「創価学会」と聞くだけで、胡散臭いと決めつけ避けて通る人は多いのではないでしょうか。
私は特定の宗教団体に属していないことを先に宣言しておきますが、やはり池田大作のアップの写真をみてしまうと、どん引きしてしまいます。
それでも創価学会を基板とする公明党が政権与党にある以上、この団体が国家運営に強い影響力をもっていることは事実で有り、それはすなわち基板団体の創価学会が日本の国家運営に影響をもっていることを示しているでしょう。
しかし私たちは、それほど重要な立ち位置にある創価学会について余りに知らないですし、知らないようにしているとも思われます。
そこに良きガイドブックが登場しました。

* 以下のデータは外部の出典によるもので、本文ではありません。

Lemma save_link_inserts :
  netloc_raises (netloc_after body) = false -> netloc_after body <> [] ->
  fst (save_link db uid now text)
  = db ++ [{| user_id := uid; link := p ++ body;
              tags := extract_tags (skipn 2 (split text));
              created_at := now |}].
Proof.
  intros Hr Hn.
  pose proof (urlparse_link p_scheme body_nospace) as E.
  rewrite Hr, <- link_eq, <- (split_strip text) in E.
  assert (Hge : 2 <= length (split (strip text)))
    by (rewrite split_strip; exact two_tokens).
  rewrite (save_link_insert db uid now text Hge E Hn).
  unfold link_data; rewrite split_strip, link_eq; reflexivity.
Qed.

End Validation.

(** ** /save: which links are accepted *)

(** X2: a /save whose link, after the optional [http://] or [https://],
    is empty or starts with [/], [?] or [#] is answered with the
    invalid-URL message and stores nothing; so [/save #news], where a tag
    stands in the place of the link, is rejected. *)
Theorem save_link_rejects_empty_netloc {py : Urllib} (db : Collection)
    (uid now : Z) (text p body : str) :
  2 <= length (split text) ->
  p = u "http://" \/ p = u "https://" ->
  add_scheme (nth 1 (split text) []) = p ++ body ->
  forallb is_delim (firstn 1 body) = true ->
  save_link db uid now text = (db, [INVALID_URL]).
Proof.
  intros Hge Hp Hlink Hd.
  apply (@save_link_rejected py db uid now text p body Hge Hp Hlink); right.
  destruct body as [|c rest]; [reflexivity|].
  cbn [firstn forallb] in Hd; rewrite andb_true_r in Hd.
  now apply netloc_after_delim.
Qed.

Lemma save_link_rejects_empty_netloc_witness :
  save_link (py := urllib_plain) [DOC_X] 1 0 TEXT_TAG_FIRST
  = ([DOC_X], [INVALID_URL]).
Proof.
  apply (@save_link_rejects_empty_netloc urllib_plain [DOC_X] 1%Z 0%Z
           TEXT_TAG_FIRST (u "https://") (u "#news")).
  - vm_compute; lia.
  - right; reflexivity.
  - vm_compute; reflexivity.
  - vm_compute; reflexivity.
Defined.
(** ** The averaging aggregator *)

(** C6: on a mesh in which every point has an incident cell and, when
    weights are given, a positive weight sum, [get_new_points_averaged]
    returns for each point the weighted sum of the reference values of its
    incident cells divided by the sum of their weights; the weights are 1 when
    the argument is omitted, and a cell counts once for each occurrence of the
    point among its corners. *)
Theorem get_new_points_averaged_correct (m : mesh) (ref : list (R * R))
    (weights : option (list R)) :
  let n := length (points m) in
  let cs := cells m in
  let ws := default (replicate (length cs) 1%R) weights in
  cells_in_range n cs ->
  length ref = length cs ->
  length ws = length cs ->
  (forall p, p < n -> exists c, c ∈ cs /\ 0 < incidence p c) ->
  (is_Some weights -> forall p, p < n -> (0 < star_sum p cs ws)%R) ->
  get_new_points_averaged m (map vfin ref) (fmap (M:=option) (map Fin) weights)
  = Ok (map (fun p => vfin (averaged_spec cs ref ws p)) (seq 0 n)).
Proof.
  intros n cs ws Hcs Href Hws Hinc Hpos.
  assert (Hsum : forall p, p < n -> (0 < star_sum p cs ws)%R).
  { destruct weights as [w|]; [by apply Hpos|].
    intros p Hp. by apply incident_positive, Hinc. }
  rewrite get_new_points_averaged_real by done. fold n cs ws. f_equal.
  apply list_fmap_ext. intros i p Hp%lookup_seq. destruct Hp as [-> Hp].
  specialize (Hsum _ Hp). unfold vdivs, averaged_spec, vfin. cbn.
  rewrite !decide_False by lra. done.
Qed.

佐藤優氏が徹底的に公開情報を読み解いて記した本書です。
佐藤氏は常に、公開情報の重要性を主張していますが、本書でもまた、公開情報からいかに多くの情報を読み取れるか、ということを実証してみせてくれます。
ただし、公開情報の分析は、かなり高度な技能とセンスが必要で有ると思っていますので、いくら佐藤氏が公開情報が大事だと主張していても、当方にとっては、やはり佐藤氏の様な人が分析した結果を読むのが(安直ですが)手っとり早いわけです。

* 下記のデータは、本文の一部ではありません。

(** The duplicate set of two occurrences that share the key of each of the
    three iterations, in a run without budgets. *)
Lemma exhaustive_pair fs files p q :
  Forall (readable_in fs) files →
  twice p q files →
  key_of (getsize fs) p = key_of (getsize fs) q →
  key_of (get_crc_key fs) p = key_of (get_crc_key fs) q →
  key_of (get_hash_key fs) p = key_of (get_hash_key fs) q →
  ∃ res fl g,
    filter_duplicate_files fs files None = Ok res
    ∧ fl ⊆+ files
    ∧ g = filter (λ f, key_of (get_hash_key fs) f = key_of (get_hash_key fs) p) fl
    ∧ twice p q g
    ∧ filter (λ g', p ∈ g' ∧ q ∈ g') res = [g].
Proof.
  intros Hr Htw H1 H2 H3.
  pose proof (filter_duplicate_files_readable fs files None Hr) as Hrun.
  simpl in Hrun.
  set (fl1 := next_files (build (key_of (getsize fs)) files []) None) in *.
  set (fl2 := next_files (build (key_of (get_crc_key fs)) fl1 []) None) in *.
  assert (twice p q fl1) as Htw1 by (by apply twice_next_files).
  assert (twice p q fl2) as Htw2 by (by apply twice_next_files).
  destruct (twice_group _ fl2 p q Htw2 H3) as [Hg Hin].
  eexists _, fl2, _. split_and!; [exact Hrun | | reflexivity | exact Hg |].
  - etrans; apply next_files_submseteq.
  - unfold surviving. rewrite list_filter_filter.
    rewrite (filter_ext_in _ (λ g', p ∈ g' ∧ (q ∈ g' ∧ multi g')))
      by (intros; tauto).
    apply (filter_groups_of_file _ fl2 (λ g', q ∈ g' ∧ multi g')).
    + by apply twice_elem_of in Htw2 as [? _].
    + split; [by apply twice_elem_of in Hg as [_ ?] | by eapply twice_multi].
Qed.

(** C1: in a run without [top] on files that are all readable, two
    occurrences of files with identical bytes (at two positions of the input)
    lie together in exactly one of the returned duplicate sets. *)
Theorem C1_exhaustive_grouping fs files i j p q fp fq :
  Forall (readable_in fs) files →
  i ≠ j → files !! i = Some p → files !! j = Some q →
  fs !! p = Some fp → fs !! q = Some fq →
  content fp = content fq →
  ∃ res g, filter_duplicate_files fs files None = Ok res
           ∧ filter (λ g', p ∈ g' ∧ q ∈ g') res = [g].
Proof.
  intros Hr Hij Hi Hj Hp Hq Hc.
  assert (readable fp = true ∧ readable fq = true) as [Hrp Hrq].
  { rewrite Forall_forall in Hr. split.
    - destruct (Hr p) as (f & Hf & ?); [by eapply list_elem_of_lookup_2 |].
      by simplify_eq.
    - destruct (Hr q) as (f & Hf & ?); [by eapply list_elem_of_lookup_2 |].
      by simplify_eq. }
  destruct (key_of_same_content fs p q fp fq) as (H1 & H2 & H3); try done.
  destruct (exhaustive_pair fs files p q) as (res & fl & g & Hrun & _ & _ & _ & Hg);
    try done.
  - by eapply twice_lookup.
  - by exists res, g.
Qed.

Lemma C1_exhaustive_grouping_witness :
  ∃ res g,
    filter_duplicate_files sample_fs sample_files None = Ok res
    ∧ filter (λ g', "a1"%string ∈ g' ∧ "a2"%string ∈ g') res = [g].
Proof.
  apply (C1_exhaustive_grouping sample_fs sample_files 1 4 _ _
           (bytes_file "AAAA") (bytes_file "AAAA")).
  - unfold sample_files, readable_in.
    repeat (apply Forall_cons; split; [eexists; split; reflexivity |]).
    apply Forall_nil_2.
  - lia.
  - reflexivity.
  - reflexivity.
  - reflexivity.
  - reflexivity.
  - reflexivity.
Defined.

(** ** A path listed twice *)

Lemma filter_submseteq_mono {A} (P : A → Prop) `{!∀ x, Decision (P x)}
    (l1 l2 : list A) :
  l1 ⊆+ l2 → filter P l1 ⊆+ filter P l2.
Proof.
  intros [k Hk]%submseteq_Permutation.
  rewrite Hk, filter_app. by apply submseteq_inserts_r.
Qed.
(** C6, for a host that fails the first write with -5: the failure is
    logged behind the first write, the first wait (120 ms) is still slept,
    and the second command is written and its wait (20 ms) slept. *)
Lemma send_cmds_write_failure_not_fatal_witness :
  let '(r, w') :=
    panel_simple_dsi_send_cmds (panel_probed None None false)
      (Some cmds_sleep_out_display_on)
      (mk_world (rail true) host_first_write_fails []) in
  r = 0
  /\ w' = mk_world (rail true) host_first_write_fails
            [EvDsiWrite DcsWrite [x11] 1 (-5); EvLog (LogWriteFailed (-5));
             EvMsleep 120;
             EvDsiWrite DcsWrite [x29] 1 0; EvUsleepRange 20000 21000]
  /\ dsi_sent (trace w') = [] ++ [(DcsWrite, [x11], 1); (DcsWrite, [x29], 1)]
  /\ length [(DcsWrite, [x11], 1); (DcsWrite, [x29], 1)] = 2%nat
  /\ sleeps (trace w') = [] ++ [EvMsleep 120; EvUsleepRange 20000 21000]
  /\ write_failures (trace w') = [] ++ [-5].
Proof.
  exact (send_cmds_write_failure_not_fatal (panel_probed None None false)
           cmds_sleep_out_display_on
           (mk_world (rail true) host_first_write_fails []) eq_refl).
Defined.

(** An answer of the host that does not fit an [int] is tested and logged
    as the [int] it is stored in: 2^31 counts as a failure, logged as
    -2^31, and -2^32 is stored as 0 and counts as none. *)
Lemma send_cmds_answer_stored_in_int :
  write_failures
    (trace (snd (panel_simple_dsi_send_cmds (panel_probed None None false)
                   (Some cmds_sleep_out_display_on)
                   (mk_world (rail true)
                      (fun n => match n with
                                | O => 2147483648
                                | S _ => -4294967296
                                end) []))))
  = [-2147483648].
Proof. reflexivity. Qed.
(** [set_engine] (lines 163-201).  [AttributeError] when the name has no
    [lower], the engine no [get], or its versions no [items]. *)
Definition set_engine `{Collaborators} (self : Parser.t) (c : Cache)
    : option (Parser.t * Cache) :=
  if negb (truthy (get_or (Parser.ua_data self) "engine" (VStr "")))
  then Some (self, c)
  else
    match get_or (Parser.ua_data self) "name" (VStr "") with
    | VStr browser =>
        let abbreviation :=
          default browser (BROWSER_TO_ABBREV !! lower browser) in
        let family := default browser (FAMILY_FROM_ABBREV !! abbreviation) in
        let d1 :=
          <["family" := VStr family]>
            (<["short_name" := VStr abbreviation]> (Parser.ua_data self)) in
        match d1 !! "engine" with
        | None =>
            '(engine, c1) ←
              Parser.parse Engine.cls
                (Parser.__init__ (Parser.user_agent self) (Parser.ua_hash self)
                   (Parser.ua_spaceless self) (Parser.client_hints self)) c;
            Some (Parser.with_ua_data self
                    (<["engine" := VDict (map_to_list (Parser.ua_data engine))]> d1),
                  c1)
        | Some _ =>
            let client_version :=
              py_or (get_or (Parser.ch_client_data self) "version" (VStr ""))
                    (get_or d1 "version" (VStr "")) in
            match py_or (get d1 "engine") (VDict []) with
            | VDict engine =>
                match default (VDict []) (assoc engine "versions") with
                | VDict versions =>
                    Some (Parser.with_ua_data self
                            (engine_from_versions client_version versions d1),
                          c)
                | _ => None
                end
            | _ => None
            end
        end
    | _ => None
    end.

(** [get_secondary_client_data] (lines 220-238). *)
Definition get_secondary_client_data (extractor : Parser.Class)
    (self : Parser.t) (c : Cache) : option (Parser.t * Cache) :=
  '(parsed, c1) ←
    Parser.parse extractor
      (Parser.__init__ (Parser.user_agent self) (Parser.ua_hash self)
         (Parser.ua_spaceless self) (Parser.client_hints self)) c;
  if negb (bool_decide (Parser.ua_data parsed = ∅))
  then
    Some (Parser.with_ua_data
            (Parser.with_secondary_client self (Parser.ua_data parsed))
            (<["secondary_client" := VDict (map_to_list (Parser.ua_data parsed))]>
               (Parser.ua_data self)),
          c1)
  else Some (Parser.with_secondary_client self ∅, c1).

(** [check_secondary_client_data] (lines 206-218). *)
Definition check_secondary_client_data `{Collaborators} `{ClientCollaborators}
    (self : Parser.t) (c : Cache) : option (Parser.t * Cache) :=
  if in_strs (get_or (Parser.ua_data self) "name" (VStr "")) CHECK_PAIRS
  then
    if has_interesting_pair self
    then get_secondary_client_data NameVersionExtractor self c
    else get_secondary_client_data WholeNameExtractor self c
  else Some (self, c).

(** [set_details] (lines 99-102). *)
Definition set_details `{Collaborators} `{ClientCollaborators}
    (self : Parser.t) (c : Cache) : option (Parser.t * Cache) :=
  '(self1, c1) ← set_engine (Parser.set_details self) c;
  check_secondary_client_data self1 c1.

Definition cls `{Collaborators} `{ClientCollaborators} : Parser.Class :=
  {| Parser.cache_name := browser_cache_name;
     Parser.regex_list := browser_regex_list;
     Parser.do__parse := Parser._parse browser_regex_list;
     Parser.do_set_details := set_details |}.

End Browser.

(** ** Predicates of the statements *)

(** The pattern of a rule is not found in the text. *)
Definition no_match (text : string) (rule : Rule) : Prop :=
  search (regex rule) text = None.

(** The pattern of a version-condition sub-rule is not found in the
    text. *)
Definition sub_rule_no_match (text : string) (sub : Regex * Value) : Prop :=
  search (fst sub) text = None.

(** ** Concrete collaborators

    Patterns without metacharacters or groups, for which a search is a
    search for the text itself, and the simplest choices for the rest;
    used to run the definitions on examples. *)

Definition literal (pattern : string) : Regex :=
  {| search := fun text =>
       match PyStr.find pattern text with
       | Some i =>
           Some {| m_start := i; m_end := i + String.length pattern;
                   m_groups := [] |}
       | None => None
       end |}.

Definition field_text (k : string) (d : UaData) (groups : list (option string))
    : string :=
  match get d k with VStr s => s | _ => "" end.

#[local] Instance plain : Collaborators :=
  {| NameExtractor_extract := field_text "name";
     VersionExtractor_extract := field_text "version";
     engine_version_regex := literal;
     repr := fun _ => "";
     lower := PyStr.lower;
     BROWSER_TO_ABBREV := {[ "chrome" := "CH"; "chrome mobile" := "CM" ]};
     FAMILY_FROM_ABBREV := {[ "CH" := "Chrome"; "CM" := "Chrome" ]};
     engine_regex_list :=
       [ {| regex := literal "AppleWebKit";
            fields := {[ "name" := VStr "WebKit" ]} |} ];
     engine_cache_name := "engine" |}.

Definition chrome_rule : Rule :=
  {| regex := literal "Chrome"; fields := {[ "name" := VStr "Chrome" ]} |}.

Definition chrome_mobile_rule : Rule :=
  {| regex := literal "Chrome Mobile";
     fields := {[ "name" := VStr "Chrome Mobile" ]} |}.

(** A Windows rule after its match: the version template of the rule
    and its two version-condition sub-rules. *)
Definition windows_versions : list (Regex * Value) :=
  [ (literal "Windows NT 6.1", VStr "7");
    (literal "Windows NT 10.0", VStr "10") ].

Definition windows_parser : Parser.t :=
  Parser.with_match
    (Parser.__init__ "Mozilla/5.0 (Windows NT 10.0; Win64; x64)" "h3"
       "Mozilla/5.0(WindowsNT10.0;Win64;x64)" None)
    {| m_start := 13; m_end := 20; m_groups := [] |}
    {[ "name" := VStr "Windows"; "version" := VStr "NT";
       "versions" := VVersions windows_versions ]}.

(** A desktop Chrome request, as the constructor of a parser gets it. *)
Definition chrome_request : Parser.t :=
  Parser.__init__ "Mozilla/5.0 (X11; Linux x86_64) Chrome/120.0.0.0"
    "9f2c" "Mozilla/5.0(X11;Linuxx86_64)Chrome/120.0.0.0" None.

#[local] Instance plain_client : ClientCollaborators :=
  {| browser_regex_list := [chrome_mobile_rule; chrome_rule];
     browser_cache_name := "browser";
     CHECK_PAIRS := ["Chrome Mobile"];
     name_version_pairs := fun _ => [];
     NameVersionExtractor := Parser.cls "name_version_extractor" [];
     WholeNameExtractor := Parser.cls "whole_name_extractor" [] |}.

(** A request whose user agent names AppleWebKit, which the engine rule
    of [plain] finds, and the [Browser] parser for it right after the
    main match: the rule for "Chrome" names no engine. *)
Definition webkit_request : Parser.t :=
  Parser.__init__
    "Mozilla/5.0 (X11; Linux x86_64) AppleWebKit/537.36 Chrome/120.0.0.0"
    "77aa" "Mozilla/5.0(X11;Linuxx86_64)AppleWebKit/537.36Chrome/120.0.0.0"
    None.

Definition webkit_browser : Parser.t :=
  Parser._parse browser_regex_list webkit_request.

(** "No version without a name", on the accessors of a record. *)
Definition no_version_without_name (self : Parser.t) : Prop :=
  truthy (Parser.version self) = true -> truthy (Parser.name self) = true.

(** Text or nothing: what [DATE_VERSION.search] accepts once [or '']
    has replaced a missing value. *)
Definition textual (v : Value) : bool :=
  match v with VStr _ | VNone => true | _ => false end.

(** A parsed browser record together with the client hints of the
    request. *)
Definition reconciled_input (d : UaData) (hints : UaData) : Parser.t :=
  Parser.with_ua_data
    (Parser.__init__ "Mozilla/5.0 (Linux; Android 13) Chrome/120.0.0.0 Mobile"
       "c41d" "Mozilla/5.0(Linux;Android13)Chrome/120.0.0.0Mobile"
       (Some {| client_data := hints; client_is_browser := true |}))
    d.

(** The calendar-year pattern as the specification words it: four
    digits, of which the first three are 202. *)
Definition spec_year_pattern (s : string) : bool :=
  match s with
  | String "2" (String "0" (String "2" (String d _))) =>
      (48 <=? Z.of_nat (nat_of_ascii d)) && (Z.of_nat (nat_of_ascii d) <=? 57)
  | _ => false
  end.

Definition chrome_mobile_record : UaData :=
  {[ "name" := VStr "Chrome Mobile"; "short_name" := VStr "CM";
     "version" := VStr "120.0.0.0" ]}.

Definition brave_record : UaData :=
  {[ "name" := VStr "Brave"; "short_name" := VStr "BR";
     "version" := VStr "1.60" ]}.

(** Hints of an application that reports its identifier and version but
    no brand. *)
Definition unnamed_app_hints : UaData :=
  {[ "name" := VStr ""; "version" := VStr "5.0";
     "app_id" := VStr "com.example.app" ]}.

Definition chrome_hints : UaData :=
  {[ "name" := VStr "Chrome"; "version" := VStr "120.0.6099.43" ]}.

Definition duckduckgo_hints : UaData :=
  {[ "name" := VStr "DuckDuckGo Privacy Browser"; "version" := VStr "7.1" ]}.

Definition duckduckgo_app_hints : UaData :=
  {[ "name" := VStr "DuckDuckGo Privacy Browser"; "version" := VStr "7.1";
     "app_id" := VStr "com.duckduckgo.mobile.android" ]}.

Definition chromium_hints (version : string) : UaData :=
  {[ "name" := VStr "Chromium"; "version" := VStr version ]}.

さて、7月に閣議決定された集団的自衛権行使の容認について、マスコミの多くが連立与党で有る公明党が党是とする「平和の党」を貫けなかったと批判しました。
しかし、と著者は反論します。公明党こそ、集団的自衛権を骨抜きにした本当の平和主義を貫いたのだと。
集団的自衛権を骨抜きにしたことの是非を語るのが本書の目的ではありません。
本書は、この閣議決定で公明党が果たした役割から、創価学会の力量と、徹底した平和主義を探り、政教分離とは何か、といった問題にまで食い込んでいきます。
そして徹底した公開情報の分析から、創価学会が世界宗教として成長を続けていることを見抜きます。
佐藤氏自身はカルバン派のプロテスタントであり、キリスト教徒です。
そのことが、世界宗教へと発展したキリスト教と比較することで、宗教としての創価学会が目指しているところを見抜く洞察力となっているようです。
創価学会恐るべし。と同時に、創価学会に学ぶことの重要性を、佐藤氏は本書で語っているのだと思います。
創価学会や公明党をアレルギー反応的に避けている人にこそ、本書を薦めます。